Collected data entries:
(* ===== verification/AdminLifecycle.v ===== *)
(** * Deleting a namespace and resetting the application

    [DeleteNamespace], [ResetApp], [DeleteDemoData] and their helpers of
    [internal/admin/service.go], over the lifecycle sections, the ledger, the
    compute locks and the stores. [Error] is the text Go's [err.Error()]
    returns, which only ends up in the ledger's [last_error]. *)

From stdpp Require Import base tactics gmap sets strings list sorting.
From Stdlib Require Import ZArith Lia Ascii.
From S2P Require Import Prelude GoLib Keyset NsNames NsLedger NsService Janitor Stores ComputeLocks Wipe.

(** [as_lifecycle], [as_job], [as_redis] and [as_qdrant] may be nil; a job may
    have been built without locks. *)
Record AdminService := {
  as_lifecycle : option Service;
  as_job : option bool;
  as_redis : bool;
  as_qdrant : bool;
}.

Record NamespaceDeleteResponse := {
  nd_namespace : string;
  nd_events_deleted : Z;
}.

Record ResetAppResponse := {
  ra_namespaces_deleted : Z;
  ra_events_deleted : Z;
  ra_namespaces : list string;
}.

Class ErrorText := { Error : error → string }.

Section admin.
Context `{RedisGlob, PgHash, Collation, ErrorText}.

Definition clearNamespaceEverywhere (s : AdminService) (ns : string) : M W (Z * error) :=
  clearNamespaceEverywhereGeneration (as_redis s) (as_qdrant s) ns 1.

(** Run [m] between taking a lock and its deferred release. *)
Definition holding {A} (lock : option (M W (ComputeRelease + error))) (bad : error → M W A) (m : M W A) : M W A :=
  match lock with
  | None => m
  | Some acquire =>
      let! r := acquire in
      match r with
      | inr lockErr => bad lockErr
      | inl release => let! out := m in run_release release ;;! ret out
      end
  end.

Definition deleteNamespaceGeneration (s : AdminService) (ns : string) (g : Z) : M W (Z * error) :=
  holding ((λ locks, job_LockNamespace locks ns) <$> as_job s) (λ err, ret (0%Z, err)) (
    let! ' (deleted, err) := clearNamespaceEverywhereGeneration (as_redis s) (as_qdrant s) ns g in
    if negb (nil_err err) then ret (0%Z, err)
    else
      let! err := verifyNamespaceAbsent (as_redis s) (as_qdrant s) ns g in
      if negb (nil_err err) then ret (0%Z, err) else ret (deleted, [])).
Lemma clients_le m m' : streams_wf m → clients m m' → streams_wf m' ∧ streams_le m m'.
Proof.
  intros Hwf Hc. revert Hwf. induction Hc as [m|m1 m2 m3 Hs _ IH]; intros Hwf; [done|].
  pose proof (client_step_wf _ _ Hwf Hs) as Hwf2. destruct (IH Hwf2) as [? ?].
  split; [done|]. transitivity m2; [|done]. by apply client_step_le.
Qed.

(** ** Trimming *)

(** A change of the streams in which every entry that was trimmed is settled
    for every consumer group that existed at the start. *)
Definition trim_safe (m m' : streams) : Prop :=
  ∀ k s, m !! k = Some s → ∃ s' new, m' !! k = Some s' ∧ st_trimmed s' = st_trimmed s ++ new ∧
    ∀ name g, st_groups s !! name = Some g →
      ∃ g', st_groups s' !! name = Some g' ∧ group_le g g' ∧ ∀ e, e ∈ new → settled g' e.1.

#[export] Instance trim_safe_preorder : PreOrder trim_safe.
Proof.
  split.
  - intros m k s Hs. exists s, []. rewrite app_nil_r. split_and!; [done|done|].
    intros name g Hg. exists g. split_and!; [done|done|set_solver].
  - intros m1 m2 m3 H12 H23 k s Hs. destruct (H12 k s Hs) as (s2 & n2 & Hs2 & Ht2 & Hg2).
    destruct (H23 k s2 Hs2) as (s3 & n3 & Hs3 & Ht3 & Hg3).
    exists s3, (n2 ++ n3). split_and!; [done|by rewrite Ht3, Ht2, app_assoc|]. intros name g Hg.
    destruct (Hg2 name g Hg) as (g2 & Hg2' & Hle2 & Hn2).
    destruct (Hg3 name g2 Hg2') as (g3 & Hg3' & Hle3 & Hn3).
    exists g3. split_and!; [done|by transitivity g2|].
    intros e [He|He]%elem_of_app; [by apply Hle3, Hn2|by apply Hn3].
Qed.

#[export] Instance streams_le_trim_safe : subrelation streams_le trim_safe.
Proof.
  intros m m' Hle k s Hs. destruct (Hle k s Hs) as (s' & Hs' & Ht & Hg).
  exists s', []. rewrite app_nil_r. split_and!; [done|done|]. intros name g Hn.
  destruct (Hg name g Hn) as (g' & ? & ?). exists g'. split_and!; [done|done|set_solver].
Qed.

Lemma passed_le g g' f : group_le g g' → passed g f → passed g' f.
Proof. intros Hle Hp x Hx. by apply Hle, Hp. Qed.

Lemma passed_mono g f f' : sid_le f' f → passed g f → passed g f'.
Proof. intros Hle Hp x Hx. apply Hp. by eapply sid_lt_le_trans. Qed.

(** A group has passed its last delivered entry when nothing is pending, and
    its oldest pending entry otherwise. *)
Lemma passed_idle g : g_pel g = [] → passed g (g_last g).
Proof. intros Hp x Hx. split; [by right|]. rewrite Hp. set_solver. Qed.

Lemma passed_oldest last g x rest : group_wf last g → g_pel g = x :: rest → passed g x.
Proof.
  intros [Hs Hpel _ _] Hp y Hy. rewrite Hp in Hs. split.
  - right. eapply sid_lt_le_trans; [done|]. apply Hpel. rewrite Hp. set_solver.
  - rewrite Hp. intros [->|Hin]%elem_of_cons; [by apply sid_lt_irrefl in Hy|].
    inversion Hs as [|? ? _ Hall]; subst. rewrite Forall_forall in Hall.
    by apply (sid_lt_irrefl y), (sid_lt_trans _ x), Hall.
Qed.

(** Trimming below a point that every group of an earlier state has passed is
    safe for that earlier state. *)
Lemma xtrim_safe m0 m k s f :
  streams_le m0 m → m !! k = Some s →
  (∀ s0 name g, m0 !! k = Some s0 → is_Some (st_groups s0 !! name) →
     st_groups s !! name = Some g → passed g f) →
  trim_safe m0 (<[k := xtrim_minid f s]> m).
Proof.
  intros Hle Hs Hp j t Hj. destruct (Hle j t Hj) as (t' & Ht' & Htr & Hg).
  destruct (decide (j = k)) as [->|Hne].
  - assert (t' = s) as -> by congruence. rewrite lookup_insert_eq.
    eexists _, _. split_and!; [done|by rewrite <- Htr|].
    intros name g Hn. destruct (Hg name g Hn) as (g' & Hg' & Hgle). exists g'. split_and!; [done|done|].
    intros e [He _]%list_elem_of_filter. apply (Hp t name g'); [done|by eexists|done|]. by apply sid_ltb_spec.
  - rewrite lookup_insert_ne by done. exists t', []. rewrite app_nil_r. split_and!; [done|done|].
    intros name g Hn. destruct (Hg name g Hn) as (g' & Hg' & Hgle). exists g'. split_and!; [done|done|set_solver].
Qed.

(** ** The server interface *)

Record XInfoGroup := {
  xg_name : string;
  xg_pending : Z;
  xg_last_delivered : string;
  xg_lag : Z;
}.

(** The answer to XINFO GROUPS; the lag is Redis's own estimate. *)
Definition info_of (s : stream) (gs : list XInfoGroup) : Prop :=
  (∀ i, i ∈ gs → ∃ g, st_groups s !! xg_name i = Some g ∧
     xg_pending i = Z.of_nat (length (g_pel g)) ∧ xg_last_delivered i = format_sid (g_last g)) ∧
  (∀ name, is_Some (st_groups s !! name) → ∃ i, i ∈ gs ∧ xg_name i = name).

(** The answer to the summary form of XPENDING: the number of pending entries
    and the smallest pending identifier. *)
Definition oldest_id (g : group) : string :=
  match g_pel g with [] => "" | x :: _ => format_sid x end.

Definition pending_of (g : group) (count : Z) (lower : string) : Prop :=
  count = Z.of_nat (length (g_pel g)) ∧
  lower = oldest_id g.

(** What a Redis server promises: every command is answered from one state of
    the server, at a point where any number of client steps have happened
    since the command was sent, and any number may follow before the answer
    arrives. A command that fails may have been executed. *)
Class StreamServer (R : Type) := {
  ss_view : R → streams;
  xInfoGroups : string → M R (list XInfoGroup * error);
  xPending : string → string → M R (Z * string * error);
  xLen : string → M R (Z * error);
  xTrimMinID : string → string → M R (Z * error);
  xInfoGroups_law k w : let '((gs, e), w') := xInfoGroups k w in
    ∃ m, clients (ss_view w) m ∧ clients m (ss_view w') ∧
      (e = [] → ∃ s, m !! k = Some s ∧ info_of s gs);
  xPending_law k name w : let '((n, lo, e), w') := xPending k name w in
    ∃ m, clients (ss_view w) m ∧ clients m (ss_view w') ∧
      (e = [] → ∃ s g, m !! k = Some s ∧ st_groups s !! name = Some g ∧ pending_of g n lo);
  xLen_law k w : let '((n, e), w') := xLen k w in clients (ss_view w) (ss_view w');
  xTrimMinID_law k f w : sid_ok f →
    let '((n, e), w') := xTrimMinID k (format_sid f) w in
    ∃ m m', clients (ss_view w) m ∧ clients m' (ss_view w') ∧
      ((m' = m ∧ (e ≠ [] ∨ n = 0%Z ∧ m !! k = None)) ∨
       (∃ s, m !! k = Some s ∧ m' = <[k := xtrim_minid f s]> m ∧
          (e = [] → n = Z.of_nat (length (filter (λ x, sid_ltb x.1 f = true) (st_entries s))))));
}.

(** ** A concrete server

    It runs the given client operations before each command and answers from
    the resulting state, failing where its script says so. *)

Inductive client_op :=
| ClAdd (k : string) (id : sid) (v : message)
| ClGroup (k name : string) (start : sid)
| ClRead (k name : string) (count : nat)
| ClAck (k name : string) (id : sid).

EXERCISE DETAILS: Look above for the line with "(** The answer to the" and the line with "xTrimMinID : string". Retype those two lines and every line between them exactly, adding nothing.

EXERCISE RESPONSE:
(** The answer to the summary form of XPENDING: the number of pending entries
    and the smallest pending identifier. *)
Definition oldest_id (g : group) : string :=
  match g_pel g with [] => "" | x :: _ => format_sid x end.

Definition pending_of (g : group) (count : Z) (lower : string) : Prop :=
  count = Z.of_nat (length (g_pel g)) ∧
  lower = oldest_id g.

(** What a Redis server promises: every command is answered from one state of
    the server, at a point where any number of client steps have happened
    since the command was sent, and any number may follow before the answer
    arrives. A command that fails may have been executed. *)
Class StreamServer (R : Type) := {
  ss_view : R → streams;
  xInfoGroups : string → M R (list XInfoGroup * error);
  xPending : string → string → M R (Z * string * error);
  xLen : string → M R (Z * error);
  xTrimMinID : string → string → M R (Z * error);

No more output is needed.